В одном из недавних писем ты писала, что, мол, на Наташкином дне рождения или еще на каком-то сборище вы все говорили обо мне так, как будто я с вами, только что вышел на минуточку, т.е. как бы ощущали мое присутствие. А ведь может и такая штука получиться, что все мы привыкнем к сложившейся ситуации. Я со спокойной иронией буду тянуть свой воз по кругу еще три года, перестану бесноваться; а вам разговоры обо мне вполне заменят меня; тем более, что в разговорах я все-таки хоть немножко да лучше, чем на самом деле. Раз мое присутствие ощущается, то, должно быть, я сам и не так уж необходим.

Дурацкий характер: мечтал об успокоении, о ровности, о «плавности» — обрел все это. Обрел — и тут же испугался. Слишком много я видел здесь спокойных людей — «как пульс покойника»*. Начал искать причины для плохого настроения и, разумеется, нашел: возраст, творческие возможности (невозможности) и всякие прочие страсти-мордасти, о которых не пишем.

Идея сделать из меня человека овладела Валерием, как массами: вслед за пропагандой туризма он предложил обучить меня химии.

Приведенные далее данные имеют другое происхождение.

Lemma step_refines s s' :
  system_ok s -> step s s' -> exists l, abs_step l (abs s) (abs s') /\ performed s s' l.
Proof.
  intros [Hc Hts] Hst.
  destruct Hst as [w ts ro p Hp|w ts i ro tr a k r w' Hi Hs|w ts i|w ts w' Hu]; unfold abs; simpl in *.
  - exists Silent. by split; [constructor|].
  - destruct (Forall_lookup_1 _ _ _ _ Hts Hi) as [[Hok _] Hseen].
    eapply call_refines in Hok as (l & Hl & Hby); [|done..|by apply serve_effect].
    exists l. split; [done|].
    assert (acts {| sy_world := w; sy_threads := ts |} {| sy_world := w'; sy_threads := <[i := {| t_role := ro;
      t_events := tr ++ [@Ev Env a r]; t_prog := k r |}]> ts |} {| t_role := ro; t_events := tr; t_prog := @Act Env unit a k |})
      by (by exists i, a, k, r).
    destruct l; cbn in *; try done; [destruct Hby as [-> ->]; by eexists|right; by eexists].
  - exists Silent. by split; [constructor|].
  - destruct (user_refines _ _ (users_effect _ _ Hc Hu)) as (l & Hl & Hn). exists l.
    split; [done|]. destruct l; cbn in *; try done. by left.
Qed.

(** What one step does to one host: nothing that its view shows, a lifecycle
    move by the thread that acts, or an edit by the users, which may take away
    its consumer. *)
Lemma host_step s s' k h h' :
  system_ok s -> step s s' -> hosts (sy_world s) !! k = Some h -> hosts (sy_world s') !! k = Some h' ->
  host_view h' = host_view h \/
  (exists t c v', acts s s' t /\ causes (t_role t) (t_events t) c /\
    lifecycle c (host_view h) v' /\ host_view h' = stored_view v') \/
  (users_act s s' /\ ph_State h' = ph_State h /\ ph_Consumer h' ∈ [ph_Consumer h; None]).
Proof.
  intros Hok Hst Hh Hh'. destruct (step_refines _ _ Hok Hst) as (l & Hl & Hp).
  assert (E : abs s !! k = Some (host_view h)) by (unfold abs; by rewrite lookup_fmap, Hh).
  assert (E' : abs s' !! k = Some (host_view h')) by (unfold abs; by rewrite lookup_fmap, Hh').
  revert E E'. generalize (abs s) (abs s') Hl. intros m m' Hlm E E'.
  destruct Hlm as [m|ro tr c k' v v' m Hc Hm Hlc|a k' m Hm|a st c c' p t r a' k' m Hm Hcc|k' m].
  - left. congruence.
  - destruct (decide (k' = k)) as [->|Hne]; [|rewrite lookup_insert_ne in E' by done; left; congruence].
    rewrite lookup_insert_eq in E'. simplify_eq.
    destruct Hp as (t & Ht & <- & <-). right; left. by exists t, c, v'.
  - destruct (decide (k' = k)) as [->|Hne]; [congruence|].
    rewrite lookup_insert_ne in E' by done. left. congruence.
  - destruct (decide (k' = k)) as [->|Hne]; [|rewrite lookup_insert_ne in E' by done; left; congruence].
    rewrite lookup_insert_eq in E'. rewrite Hm in E. right; right. unfold host_view in *. simplify_eq. done.
  - destruct (decide (k' = k)) as [->|Hne]; [by rewrite lookup_delete_eq in E'|].
    rewrite lookup_delete_ne in E' by done. left. congruence.
Qed.
(** An environment that answers: reads give what is stored, an update of a
    current object and a patch of an unchanged one succeed, statuses are stored
    with times in whole seconds, the secrets and owners are there, the BMCs
    work, and time does not go back. *)
Class Cooperative {W : Type} (serve : forall a : action Env, W -> answer a * W) `{Observation W} : Prop := {
  co_key w k h : co_host w k = Some h -> ph_Key h = k;
  co_time a w : co_clock w <= co_clock (serve a w).2;
  co_now w : exists t w', serve ANow w = (t, w') /\ later w w' /\ co_clock w <= t <= co_clock w';
  co_get_host w k h : co_host w k = Some h -> exists w', serve (AGetHost k) w = (Ok h, w') /\ later w w';
  co_list w ns : exists l w', serve (AListHosts ns) w = (Ok l, w') /\ later w w' /\
    forall h, h ∈ l <-> co_host w (ph_Key h) = Some h /\ ph_Namespace h = ns;
  co_get_machine w k m : co_machine w k = Some m -> exists w', serve (AGetMachine k) w = (Ok m, w') /\ later w w';
  co_get_secret w k s : co_secret k = Some s -> exists w', serve (AGetSecret k) w = (Ok s, w') /\ later w w';
  co_get_owner w m : exists w', serve (AGetOwnerMachine m) w = (Ok (co_owner (meta_key m)), w') /\ later w w';
  co_get_cluster w m : exists w', serve (AGetClusterFromMetadata m) w = (Ok (co_cluster (meta_key m)), w') /\ later w w';
  co_helper w m : exists w', serve (ANewMachineHelper m) w = (Ok tt, w') /\ later w w';
  co_update w k cur h : co_host w k = Some cur -> ph_Meta h = ph_Meta cur ->
    exists h' w', serve (AUpdateHostStatus h) w = (Ok h', w') /\ host_stored k h' w w' /\
      ph_Status h' = stored_status (ph_Status h) /\ ph_Spec h' = ph_Spec cur /\ reversioned (ph_Meta cur) (ph_Meta h');
  co_update_spec w k cur h : co_host w k = Some cur -> ph_Meta h = ph_Meta cur ->
    exists h' w', serve (AUpdateHost h) w = (Ok h', w') /\ host_stored k h' w w' /\
      ph_Status h' = ph_Status cur /\ ph_Spec h' = ph_Spec h /\ reversioned (ph_Meta cur) (ph_Meta h');
  co_patch w k before after : co_machine w k = Some before -> bm_Key after = k ->
    exists w', serve (APatchMachine before after) w = (Ok tt, w') /\ machine_stored k after w w';
  co_connect w a u p i : exists c w', serve (ARfConnect a u p i) w = (Ok c, w') /\ later w w';
  co_info w c : exists si w', serve (ARfGetSystemInfo c) w = (Ok si, w') /\ later w w';
  co_addresses w c : exists l w', serve (ARfGetNetworkAddresses c) w = (Ok l, w') /\ later w w';
  co_pxe w c : exists w', serve (ARfSetBootSourcePXE c) w = (Ok tt, w') /\ later w w';
  co_power w c : exists p w', serve (ARfGetPowerState c) w = (Ok p, w') /\ later w w';
  co_power_on w c p : exists w', serve (ARfSetPowerState c p) w = (Ok tt, w') /\ later w w';
  co_close w c : exists w', serve (ARfClose c) w = (tt, w') /\ later w w'
}.

Section Provisioning.
  Context {L : Lib} {LL : LibLaws L} {W : Type} {serve : forall a : action Env, W -> answer a * W}
    {O : Observation W} {C : Cooperative serve}.
  Context (mk : NamespacedName) (hname : string).

(** However a program runs, time does not go back. *)
Lemma run_clock {A} (p : prog Env A) w : co_clock w <= co_clock (run serve p w).2.
Proof.
  revert w. induction p as [x|a k IH]; intros w; cbn; [lia|].
  pose proof (co_time a w). destruct (serve a w) as [r w1]. cbn in *. specialize (IH r w1). lia.
Qed.
Lemma ok_upd p f :
  (forall r, requests q !! p = Some r ->
     (p ∈ queue q ++ taken ts -> pending r -> pending (f r)) /\
     (settled_request r -> settled_request (f r))) ->
  queue_ok (QS (upd_request p f q) ts t).
Proof.
  intros Hf. destruct Hq as [?? Hn Hp Ha Hh Hpr ?]; split; simpl in *; try done.
  - intros p' Hin. destruct (Hp _ Hin) as (r & Hr & ?). destruct (decide (p' = p)) as [->|].
    + exists (f r). rewrite lookup_alter_eq, Hr. split; [done|]. by apply Hf.
    + exists r. by rewrite lookup_alter_ne.
  - intros p' r [(-> & r0 & Hr & ->)|[? ?]]%lookup_alter_Some; [|by apply Ha].
    destruct (Ha _ _ Hr); [by left|]. right. by apply Hf.
  - intros p' r [(-> & r0 & Hr & ->)|[? ?]]%lookup_alter_Some; eauto.
  - intros n p' Hn'. rewrite lookup_alter_is_Some. by eapply Hpr.
Qed.

Lemma ok_processing m :
  Z.of_nat (size m) <= Z.max 0 (maxConcurrentOps q) ->
  (forall n p, m !! n = Some p -> is_Some (requests q !! p)) ->
  queue_ok (QS (set_processing m q) ts t).
Proof. intros. destruct Hq; by split. Qed.

Lemma ok_last a now : t <= now -> queue_ok (QS (set_lastBMCOperation (<[a := now]> (lastBMCOperation q)) q) ts now).
Proof.
  intros. pose proof (qi_last _ Hq) as Hl. destruct Hq; split; simpl in *; try done.
  intros a' t' [[_ <-]|[_ ?%Hl]]%lookup_insert_Some; lia.
Qed.

Lemma ok_stopCh v : queue_ok (QS (set_stopCh v q) ts t).
Proof. destruct Hq; by split. Qed.
Lemma ok_workerWg v : queue_ok (QS (set_workerWg v q) ts t).
Proof. destruct Hq; by split. Qed.
(* ===== verification/Webhook.v ===== *)
(** * api/v1beta1/webhooks/beskar7cluster_webhook.go

    The defaulting and validating webhook of Beskar7Cluster.  The theorems give
    the grammar of the host names it accepts and what holds of every cluster
    that has passed it. *)

From S2P Require Import Prelude GoText GoNet Api Prog.
From Stdlib Require Import Ascii.

(** ** Field errors *)

Inductive bad_value := NoValue | StringValue (s : string) | IntValue (z : Z).
Inductive error_type := ErrorTypeRequired | ErrorTypeInvalid.

Record field_error := {
  fe_Type : error_type; fe_Field : string; fe_BadValue : bad_value; fe_Detail : string
}.
Abbreviation ErrorList := (list field_error).

(** [field.Required] and [field.Invalid] *)
Definition Required (path detail : string) : field_error :=
  {| fe_Type := ErrorTypeRequired; fe_Field := path; fe_BadValue := NoValue; fe_Detail := detail |}.
Definition Invalid (path : string) (v : bad_value) (detail : string) : field_error :=
  {| fe_Type := ErrorTypeInvalid; fe_Field := path; fe_BadValue := v; fe_Detail := detail |}.

(** What [apierrors.NewInvalid] is given: the object's name and the errors. *)
Record invalid := { inv_Name : string; inv_Errors : ErrorList }.

(** ** Hosts and ports *)

Definition dot : ascii := ascii_of_nat 46.

(** The condition in the loop of [isValidHostnameLabel], which refuses the rune
    [r] at index [i] of a label of length [n]. *)
Definition refused_rune (n : nat) (ir : nat * Z) : bool :=
  let '(i, r) := ir in
  ((r <? 97) || (122 <? r)) && ((r <? 65) || (90 <? r)) && ((r <? 48) || (57 <? r)) &&
  (negb (r =? 45) || (i =? 0)%nat || (i =? n - 1)%nat).

Definition isValidHostnameLabel (label : string) : bool :=
  if (label ==s "") || (63 <? len label)%nat then false
  else forallb (fun ir => negb (refused_rune (len label) ir)) (go_range label).

Definition isValidHostname (hostname : string) : bool :=
  if (hostname ==s "") || (253 <? len hostname)%nat then false
  else if Contains hostname ".." then false
  else forallb isValidHostnameLabel (Split hostname dot).

Definition validateHost (host fieldPath : string) : ErrorList :=
  match ParseIP host with
  | Some _ => []
  | None =>
      if negb (isValidHostname host)
      then [Invalid fieldPath (StringValue host) "must be a valid IP address or hostname"]
      else []
  end.

Definition validatePort (port : Z) (fieldPath : string) : ErrorList :=
  if (port <? 1) || (port >? 65535)
  then [Invalid fieldPath (IntValue port) "port must be between 1 and 65535"]
  else [].

Definition validateControlPlaneEndpoint (endpoint : APIEndpoint) : ErrorList :=
  let path := "spec.controlPlaneEndpoint" in
  let allErrs :=
    if ep_Host endpoint ==s "" then
      [Required (path +:+ ".host") "host is required when controlPlaneEndpoint is specified"]
    else validateHost (ep_Host endpoint) (path +:+ ".host") in
  if negb (ep_Port endpoint =? 0) then allErrs ++ validatePort (ep_Port endpoint) (path +:+ ".port")
  else allErrs ++ [Required (path +:+ ".port") "port is required when controlPlaneEndpoint is specified"].

(** ** The webhook *)

(** The object a webhook is called with. *)
Inductive runtime_Object := RCluster (c : Beskar7Cluster) | ROther.

Definition bad_assertion := "interface conversion: runtime.Object is not *v1beta1.Beskar7Cluster".

(** [obj.( *Beskar7Cluster)] *)
Definition as_cluster (obj : runtime_Object) : exit Beskar7Cluster :=
  match obj with RCluster c => Done c | ROther => Panic bad_assertion end.

(** The warnings are always nil; [None] is the nil error. *)
Definition validateBeskar7Cluster (cluster : Beskar7Cluster) : option invalid :=
  let ep := cs_ControlPlaneEndpoint (bc_Spec cluster) in
  let allErrs :=
    if negb (ep_Host ep ==s "") || negb (ep_Port ep =? 0)
    then let errs := validateControlPlaneEndpoint ep in
         if (0 <? length errs)%nat then [] ++ errs else []
    else [] in
  if (0 <? length allErrs)%nat
  then Some {| inv_Name := om_Name (bc_Meta cluster); inv_Errors := allErrs |}
  else None.

Definition ValidateCreate (obj : runtime_Object) : exit (option invalid) :=
  match as_cluster obj with
  | Done cluster => Done (validateBeskar7Cluster cluster)
  | Panic m => Panic m
  end.

Definition ValidateUpdate (oldObj newObj : runtime_Object) : exit (option invalid) :=
  match as_cluster newObj with
  | Done newCluster => Done (validateBeskar7Cluster newCluster)
  | Panic m => Panic m
  end.

Definition ValidateDelete (obj : runtime_Object) : exit (option invalid) := Done None.

Definition defaultBeskar7Cluster (cluster : Beskar7Cluster) : Beskar7Cluster :=
  let ep := cs_ControlPlaneEndpoint (bc_Spec cluster) in
  if negb (ep_Host ep ==s "") && (ep_Port ep =? 0)
  then set_bc_Spec (set_cs_ControlPlaneEndpoint {| ep_Host := ep_Host ep; ep_Port := 6443 |} (bc_Spec cluster))
         cluster
  else cluster.

Definition Default (obj : runtime_Object) : exit runtime_Object :=
  match as_cluster obj with
  | Done cluster => Done (RCluster (defaultBeskar7Cluster cluster))
  | Panic m => Panic m
  end.

(** ** The grammar of host names *)

Definition alphanumeric (b : Z) : Prop := 97 <= b <= 122 \/ 65 <= b <= 90 \/ 48 <= b <= 57.

(** One to 63 letters, digits and hyphens, the first and the last not a hyphen. *)
Definition hostname_label (label : string) : Prop :=
  (1 <= len label <= 63)%nat /\
  forall i b, bytes label !! i = Some b ->
    alphanumeric b \/ (b = 45 /\ i <> 0%nat /\ i <> (len label - 1)%nat).

(** At most 253 bytes: labels separated by single dots. *)
Definition hostname_grammar (hostname : string) : Prop :=
  (1 <= len hostname <= 253)%nat /\
  exists labels, labels <> [] /\ Forall hostname_label labels /\ hostname = Join labels ".".

Lemma refused_rune_spec n i r :
  refused_rune n (i, r) = false <-> alphanumeric r \/ (r = 45 /\ i <> 0%nat /\ i <> (n - 1)%nat).
Proof.
  unfold refused_rune, alphanumeric. rewrite !andb_false_iff, !orb_false_iff, negb_false_iff.
  rewrite !Z.ltb_ge, Z.eqb_eq, !Nat.eqb_neq. lia.
Qed.

Lemma isValidHostnameLabel_spec label : isValidHostnameLabel label = true <-> hostname_label label.
Proof.
  unfold isValidHostnameLabel, hostname_label.
  assert (Hl : (label ==s "") || (63 <? len label)%nat = false <-> (1 <= len label <= 63)%nat).
  { rewrite orb_false_iff, eqb_false, Nat.ltb_ge. destruct label; simpl; [naive_solver lia|]. split; [lia|].
    intros. split; [done|lia]. }
  destruct ((label ==s "") || (63 <? len label)%nat).
  { split; [done|]. intros [?%Hl _]. done. }
  unfold go_range. rewrite forallb_range_ascii; [|intros j r Hr|apply bytes_is_byte].
  - split.
    + intros H. split; [by apply Hl|]. intros i b Hb. destruct (H i b Hb) as [_ H2].
      rewrite Nat.add_0_l in H2. by apply negb_true_iff, refused_rune_spec in H2.
    + intros [_ H] i b Hb. specialize (H i b Hb). rewrite Nat.add_0_l. split.
      * unfold alphanumeric in H. lia.
      * by apply negb_true_iff, refused_rune_spec.
  - apply negb_false_iff. destruct (refused_rune (len label) (j, r)) eqn:E; [done|].
    apply refused_rune_spec in E. unfold alphanumeric in E. lia.
Qed.

(** *** Splitting at dots *)

Lemma split_aux_last sep acc x : byte sep ∉ bytes x -> split_aux sep acc x = [acc +:+ x].
Proof.
  revert acc. induction x as [|c x IH]; intros acc Hx; simpl; [by rewrite str_app_nil_r|].
  apply not_elem_of_cons in Hx as [Hc Hx].
  destruct (Ascii.eqb_spec c sep) as [->|]; [done|]. rewrite IH by done. by rewrite str_app_assoc.
Qed.

Lemma split_aux_cons sep acc x t :
  byte sep ∉ bytes x -> split_aux sep acc (x +:+ String sep t) = (acc +:+ x) :: split_aux sep "" t.
Proof.
  revert acc. induction x as [|c x IH]; intros acc Hx; simpl.
  - rewrite Ascii.eqb_refl. by rewrite str_app_nil_r.
  - apply not_elem_of_cons in Hx as [Hc Hx].
    destruct (Ascii.eqb_spec c sep) as [->|]; [done|].
    change (split_aux sep (acc +:+ String c "") (x +:+ String sep t) = (acc +:+ String c x) :: split_aux sep "" t).
    rewrite IH by done. by rewrite str_app_assoc.
Qed.

Lemma Split_of_Join sep l :
  l <> [] -> Forall (fun x => byte sep ∉ bytes x) l -> Split (Join l (String sep "")) sep = l.
Proof.
  unfold Split. induction l as [|x l IH]; intros Hn Hl; [done|]. apply Forall_cons in Hl as [Hx Hl].
  destruct l as [|y l]; [by apply split_aux_last|].
  change (split_aux sep "" (x +:+ String sep (Join (y :: l) (String sep ""))) = x :: y :: l).
  rewrite split_aux_cons by done. by rewrite IH.
Qed.

Lemma prefix_dots c s : String.prefix ".." (String c s) = true -> c = dot /\ exists t, s = String dot t.
Proof.
  cbn [String.prefix]. intros H. destruct (ascii_dec _ c) as [<-|]; [|done]. destruct s as [|d s]; [done|].
  cbn [String.prefix] in H. destruct (ascii_dec _ d) as [<-|]; [|done]. eauto.
Qed.

Lemma Contains_dots_empty s acc : Contains s ".." = true -> "" ∈ split_aux dot acc s.
Proof.
  revert acc. induction s as [|c s IH]; intros acc H; [done|].
  cbn [Contains] in H. apply orb_true_iff in H as [[-> [t ->]]%prefix_dots|H].
  - cbn. right. left.
  - cbn [split_aux]. destruct (Ascii.eqb c dot); [right|]; auto.
Qed.

Lemma hostname_label_no_dot label : hostname_label label -> byte dot ∉ bytes label.
Proof.
  intros [_ H] [i Hi]%list_elem_of_lookup. specialize (H _ _ Hi). unfold alphanumeric in H.
  change (byte dot) with 46 in H. lia.
Qed.

(** C37: the webhook accepts as a host name exactly the names of the usual
    grammar: at most 253 bytes, labels of one to 63 letters, digits and hyphens
    that neither begin nor end with a hyphen, separated by single dots. *)
Theorem isValidHostname_grammar hostname :
  isValidHostname hostname = true <-> hostname_grammar hostname.
Proof.
  unfold isValidHostname, hostname_grammar.
  assert (Hl : (hostname ==s "") || (253 <? len hostname)%nat = false <-> (1 <= len hostname <= 253)%nat).
  { rewrite orb_false_iff, eqb_false, Nat.ltb_ge. destruct hostname; simpl; [naive_solver lia|].
    split; [lia|]. intros. split; [done|lia]. }
  destruct ((hostname ==s "") || (253 <? len hostname)%nat); [by split; [|intros [?%Hl _]]|]. split.
  - intros H. destruct (Contains hostname ".."); [done|]. split; [by apply Hl|].
    exists (Split hostname dot). split; [apply split_aux_nonempty|]. split.
    + apply Forall_forall. intros label Hin. apply isValidHostnameLabel_spec.
      rewrite forallb_forall in H. apply H. by apply list_elem_of_In.
    + symmetry. apply Split_Join.
  - intros (_ & labels & Hne & Hv & ->).
    assert (Hs : Split (Join labels ".") dot = labels).
    { apply Split_of_Join; [done|]. eapply Forall_impl; [done|]. apply hostname_label_no_dot. }
    destruct (Contains (Join labels ".") "..") eqn:Ec.
    + apply (Contains_dots_empty _ "") in Ec. unfold Split in Hs. rewrite Hs in Ec.
      rewrite Forall_forall in Hv. destruct (Hv _ Ec) as [? _]. simpl in *. lia.
    + rewrite Hs. apply forallb_forall. intros label Hin%list_elem_of_In.
      apply isValidHostnameLabel_spec. rewrite Forall_forall in Hv. by apply Hv.
Qed.

(** ** What admission guarantees *)

Lemma validatePort_nil port path : validatePort port path = [] <-> 1 <= port <= 65535.
Proof.
  unfold validatePort. rewrite Z.gtb_ltb. destruct (Z.ltb_spec port 1), (Z.ltb_spec 65535 port); simpl; split;
    intros; try done; lia.
Qed.

(** An IP address or a host name. *)
Definition admissible_host (host : string) : Prop := is_Some (ParseIP host) \/ hostname_grammar host.

Lemma validateHost_nil host path : validateHost host path = [] <-> admissible_host host.
Proof.
  unfold validateHost, admissible_host. rewrite <- isValidHostname_grammar.
  destruct (ParseIP host); [split; [by eauto|done]|].
  destruct (isValidHostname host); simpl; split; try done; [by right|by intros [[]|]].
Qed.

(** An endpoint that is left out, or has a host and a port in range. *)
Definition endpoint_ok (ep : APIEndpoint) : Prop :=
  (ep_Host ep = "" /\ ep_Port ep = 0) \/
  (ep_Host ep <> "" /\ admissible_host (ep_Host ep) /\ 1 <= ep_Port ep <= 65535).

Lemma validate_cluster_spec cluster :
  validateBeskar7Cluster cluster = None <-> endpoint_ok (cs_ControlPlaneEndpoint (bc_Spec cluster)).
Proof.
  unfold validateBeskar7Cluster, endpoint_ok, validateControlPlaneEndpoint.
  destruct (cs_ControlPlaneEndpoint (bc_Spec cluster)) as [host port]. cbn [ep_Host ep_Port].
  rewrite <- (validateHost_nil host "spec.controlPlaneEndpoint.host"),
    <- (validatePort_nil port "spec.controlPlaneEndpoint.port").
  destruct (String.eqb_spec host "") as [->|Hh], (Z.eqb_spec port 0) as [->|Hp]; cbn -[validateHost validatePort].
  - split; [by left|done].
  - split; [done|]. intros [[_ ?]|[? _]]; done.
  - destruct (validateHost host _); cbn; (split; [done|intros [[? _]|(_ & _ & [=])]; done]).
  - destruct (validateHost host _) as [|e l]; [|cbn; split; [done|intros [[? _]|(_ & [=] & _)]; done]].
    destruct (validatePort port _) as [|e l]; cbn; [split; [by right|done]|].
    split; [done|intros [[? _]|(_ & _ & [=])]; done].
Qed.

(** C36: creation and update of a cluster are admitted exactly when its control
    plane endpoint is left out altogether, or has an IP address or host name and
    a port between 1 and 65535; an object of another type panics. *)
Theorem validate_spec obj old :
  ValidateCreate obj = ValidateUpdate old obj /\
  (ValidateCreate obj = Done None <->
   exists cluster, obj = RCluster cluster /\ endpoint_ok (cs_ControlPlaneEndpoint (bc_Spec cluster))).
Proof.
  split; [done|]. destruct obj as [c|]; unfold ValidateCreate; cbn [as_cluster]; [|by split; [|intros (? & [=] & _)]].
  split.
  - intros [= H]. exists c. by rewrite <- validate_cluster_spec.
  - intros (c' & [= <-] & H). by rewrite (proj2 (validate_cluster_spec c) H).
Qed.

(** Defaulting completes an endpoint that has a host and no port, with port
    6443, so that validation then depends on the host alone; it leaves every
    other cluster as it is, and doing it twice changes nothing more. *)
Theorem default_completes cluster :
  let ep := cs_ControlPlaneEndpoint (bc_Spec cluster) in
  let c := defaultBeskar7Cluster cluster in
  defaultBeskar7Cluster c = c /\
  (ep_Host ep = "" \/ ep_Port ep <> 0 -> c = cluster) /\
  (ep_Host ep <> "" -> ep_Port ep = 0 ->
   cs_ControlPlaneEndpoint (bc_Spec c) = {| ep_Host := ep_Host ep; ep_Port := 6443 |} /\
   (validateBeskar7Cluster c = None <-> admissible_host (ep_Host ep))).
Proof.
  destruct cluster as [ty meta [[h p]] st]. cbv zeta.
  rewrite validate_cluster_spec. unfold defaultBeskar7Cluster, endpoint_ok. cbn.
  destruct (String.eqb_spec h "") as [->|Eh], (Z.eqb_spec p 0) as [->|Ep]; cbn;
    rewrite ?(proj2 (String.eqb_neq _ _) Eh), ?(proj2 (Z.eqb_neq _ _) Ep); cbn; try naive_solver.
  split; [done|]. split; [naive_solver|]. intros _ _. split; [done|]. split.
  - intros [[? _]|(_ & ? & _)]; done.
  - intros. right. split; [done|]. split; [done|lia].
Qed.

Я ответил ему формулой. Кажется, химической.

А еще мы сегодня в бане были, так что чистые-чистые нечистые.

Тоска зеленая в клеточку, в полоску и в крапинку. В основном в клеточку(е).

20/VII/67

Ура, пришло твое июльское письмо, Лар. Я и рад тому, что оно все-таки появилось и что я узнал, скажем, о визите Романа*; и все же ужасно нескладно получать письма в обратном порядке. К сожалению, я уже не могу передать твои приветы мушкетерам с 11-го; но могу сообщить, что подарки они получили — и Антон, и Толя (книжка очень понравилась), а что до всякой санитарии-гигиены и писем — это мне неизвестно. Если и получили, то уже после моего отъезда. Не знаю также, получила ли ты от них и от меня известие, что я снова на 17-м.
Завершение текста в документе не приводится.